The review released Friday by state Comptroller Thomas DiNapoli found that the authority waited more than a year to conduct 47 inspections on bridges identified in earlier examinations as having conditions that could become dangerous if ignored. Most of the problems were on the George Washington Bridge.

By David Klepper
The Associated Press

6/6/2014

ALBANY, N.Y. — The Port Authority of New York and New Jersey failed to perform dozens of inspections on bridges that had already been determined to be potentially hazardous, a state audit finds, though the authority said the findings amount to a disagreement about inspection standards.

The review released Friday by state Comptroller Thomas DiNapoli found that the authority waited more than a year to conduct 47 inspections on bridges identified in earlier examinations as having conditions that could become dangerous if ignored. Most of the problems were on the George Washington Bridge.

The dispute between the audit team and the authority — which manages airports, tunnels and highway bridges in New York and New Jersey — amounts to a difference of interpretation of inspection standards.

"The authority does not follow the New York state requirements for classifying, reporting and repairing bridge defects," the audit team wrote. "Instead it follows its own method, but does not always satisfy (New York Department of Transportation) requirements."

In a statement, DiNapoli said the audit shows the authority "needs to do a better job of re-inspecting and repairing our bridges."
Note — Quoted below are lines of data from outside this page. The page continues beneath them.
(** The flag byte is determined by what is decoded from it. *)
Lemma flags_of_handshake f h :
  0 <= f -> and_not f HANDSHAKE_KNOWN_FLAGS = 0 ->
  has_flag f HANDSHAKE_FLAG_PRESERVE_UNKNOWN_MESSAGES = false ->
  has_flag f HANDSHAKE_FLAG_PRESERVE_UNKNOWN_FIELDS = false ->
  preservation h = {| unknown_messages := false; unknown_fields := false;
    opaque_payloads := has_flag f HANDSHAKE_FLAG_PRESERVE_OPAQUE_PAYLOADS;
    unknown_capabilities := has_flag f HANDSHAKE_FLAG_PRESERVE_UNKNOWN_CAPABILITIES |} ->
  bool_decide (is_Some (selected_version h)) = has_flag f HANDSHAKE_FLAG_SELECTED_VERSION ->
  handshake_flags h = f.
Proof.
  intros Hf Hk Hm Hfi Hp Hs. unfold handshake_flags. rewrite Hp, Hs. cbn. clear Hp Hs.
  apply and_not_0 in Hk; [|done|done]. change HANDSHAKE_KNOWN_FLAGS with (Z.ones 5) in Hk.
  rewrite Z.land_ones in Hk by lia.
  assert (0 <= f < 32) as Hb by (rewrite <- Hk; apply Z.mod_pos_bound; done). clear Hk Hf.
  assert (f ∈ map Z.of_nat (seq 0 32)) as Hin.
  { rewrite <- (Z2Nat.id f) by lia. apply list_elem_of_fmap_2, elem_of_seq. lia. }
  clear Hb. revert Hm Hfi. cbn in Hin. rewrite !elem_of_cons, elem_of_nil in Hin.
  destruct_or!; try done; subst; vm_compute; done.
Qed.

Lemma decode_selected_Ok flags wire vs s :
  decode_selected flags wire vs = Ok s ->
  wire = default 0 s /\ bool_decide (is_Some s) = has_flag flags HANDSHAKE_FLAG_SELECTED_VERSION /\
  (forall v, s = Some v -> minimum vs <= v <= maximum vs).
Proof.
  unfold decode_selected. intros H. destruct (has_flag _ _) eqn:Hf; comp_inv; subst s; cbn.
  - split_and!; [done..|]. intros v [= <-]. apply contains_true. by apply negb_false_iff.
  - split_and!; [lia|done..].
Qed.

Lemma read_fixed_sound b x :
  bytes_ok b -> read_fixed b = Ok x ->
  take 1 (drop 12 b) = [Peer.peer_as_u8 (x_kind x)] /\
  take 2 (drop 13 b) = to_be_bytes 2 (x_name_len x) /\
  take 2 (drop 15 b) = to_be_bytes 2 (x_version_len x) /\
  take 2 (drop 17 b) = to_be_bytes 2 (x_kind_count x) /\
  take 4 (drop 19 b) = to_be_bytes 4 (hl_max_frame_bytes (x_limits x)) /\
  take 4 (drop 23 b) = to_be_bytes 4 (hl_max_message_bytes (x_limits x)) /\
  take 4 (drop 27 b) = to_be_bytes 4 (hl_max_metadata_bytes (x_limits x)) /\
  take 2 (drop 31 b) = to_be_bytes 2 (hl_max_capabilities (x_limits x)) /\
  take 4 (drop 33 b) = to_be_bytes 4 (hl_max_capability_bytes (x_limits x)) /\
  (0 <= x_name_len x /\ 0 <= x_version_len x /\ 0 <= x_kind_count x) /\
  0 <= hl_max_frame_bytes (x_limits x) /\ 0 <= hl_max_message_bytes (x_limits x) /\
  0 <= hl_max_metadata_bytes (x_limits x) /\ 0 <= hl_max_capabilities (x_limits x) /\
  0 <= hl_max_capability_bytes (x_limits x).
Proof.
  intros Hb H. unfold read_fixed in H. rewrite !read_u16_be, !read_u32_be in H by lia. comp_inv.
  subst x. cbn [x_kind x_name_len x_version_len x_kind_count x_limits hl_max_frame_bytes
    hl_max_message_bytes hl_max_metadata_bytes hl_max_capabilities hl_max_capability_bytes].
  apply index_take in H0.
  assert (r = Peer.peer_as_u8 r0) as ->.
  { unfold peer_from_wire in H1. repeat case_if; simplify_eq; done. }
  split_and!; try done;
    match goal with
    | H : read_be _ b _ = Ok ?v |- _ = to_be_bytes _ ?v => by apply read_be_take in H
    | H : read_be _ b _ = Ok ?v |- 0 <= ?v => apply (read_be_bound _ _ _ _ Hb H)
    end.
Qed.

(** The variable part, read back from its slices. *)
Lemma payload_tail {E F G} b n v name version wires :
  0 <= n -> 0 <= v ->
  slice (E := E) b 37 (37 + n) = Ok name -> slice (E := F) b (37 + n) (37 + n + v) = Ok version ->
  slice (E := G) b (37 + n + v) (len b) = Ok wires ->
  drop 37 b = name ++ version ++ wires /\ len name = n /\ len version = v /\
  len wires = len b - (37 + n + v).
Proof.
  intros Hn Hv H1 H2 H3.
  pose proof (slice_Ok _ _ _ _ H1) as (? & ? & _ & ? & ?).
  pose proof (slice_Ok _ _ _ _ H2) as (? & ? & _ & ? & ?).
  pose proof (slice_Ok _ _ _ _ H3) as (? & ? & _ & ? & ?).
  split; [|lia]. apply slice_take in H1, H2, H3.
  rewrite (take_ge (drop (Z.to_nat (37 + n + v)) b)) in H3
    by (unfold len; rewrite length_drop; lia).
  replace (Z.to_nat (37 + n - 37)) with (Z.to_nat n) in H1 by lia.
  replace (Z.to_nat (37 + n + v - (37 + n))) with (Z.to_nat v) in H2 by lia.
  change (Z.to_nat 37) with 37%nat in H1.
  replace (Z.to_nat (37 + n)) with (37 + Z.to_nat n)%nat in H2 by lia.
  replace (Z.to_nat (37 + n + v)) with (37 + Z.to_nat n + Z.to_nat v)%nat in H3 by lia.
  rewrite <- H1, <- H2, <- H3, <- drop_split, <- drop_split. done.
Qed.

Lemma check_fixed_sound b x :
  check_fixed b x = Ok () ->
  len b = 37 + x_name_len x + x_version_len x + x_kind_count x /\
  len b <= hl_max_message_bytes (x_limits x).
Proof.
  unfold check_fixed, HANDSHAKE_FIXED_PAYLOAD_LEN. intros H. comp_inv.
  apply bind_Some in H7 as (v & ->%usize_add_Some & H7). apply usize_add2_Some in H7. lia.
Qed.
The authority disputed the findings, insisting that the inspections and repairs were done in a timely manner and well within required timelines. In a written response, authority chief engineer Peter Zipf said auditors applied inspection standards from the New York State Department of Transportation, when the authority uses a different standard.

Zipf said his agency maintains a "robust" inspection and repair program that spends billions of dollars on bridge upkeep and repair.

"The program is in full technical compliance with all inspection requirements," Zipf wrote in his response. He said his agency uses its own system of inspection standards and that the audit team incorrectly assumed they were equivalent to state standards.

The audit team dismissed that explanation, writing in the report that the Authority is required to base its standards on the state's.

New York state law requires the Port Authority to conduct regular bridge inspections using state standards, or standards modeled on the state's system.

The authority did agree to improve how it documents inspections and reports them to the state.

The authority maintains 116 bridge sections, ramps and walkways at two airports in New York, one tunnel and on four highway bridges. The audit analyzed inspections between 2008 and June 2013.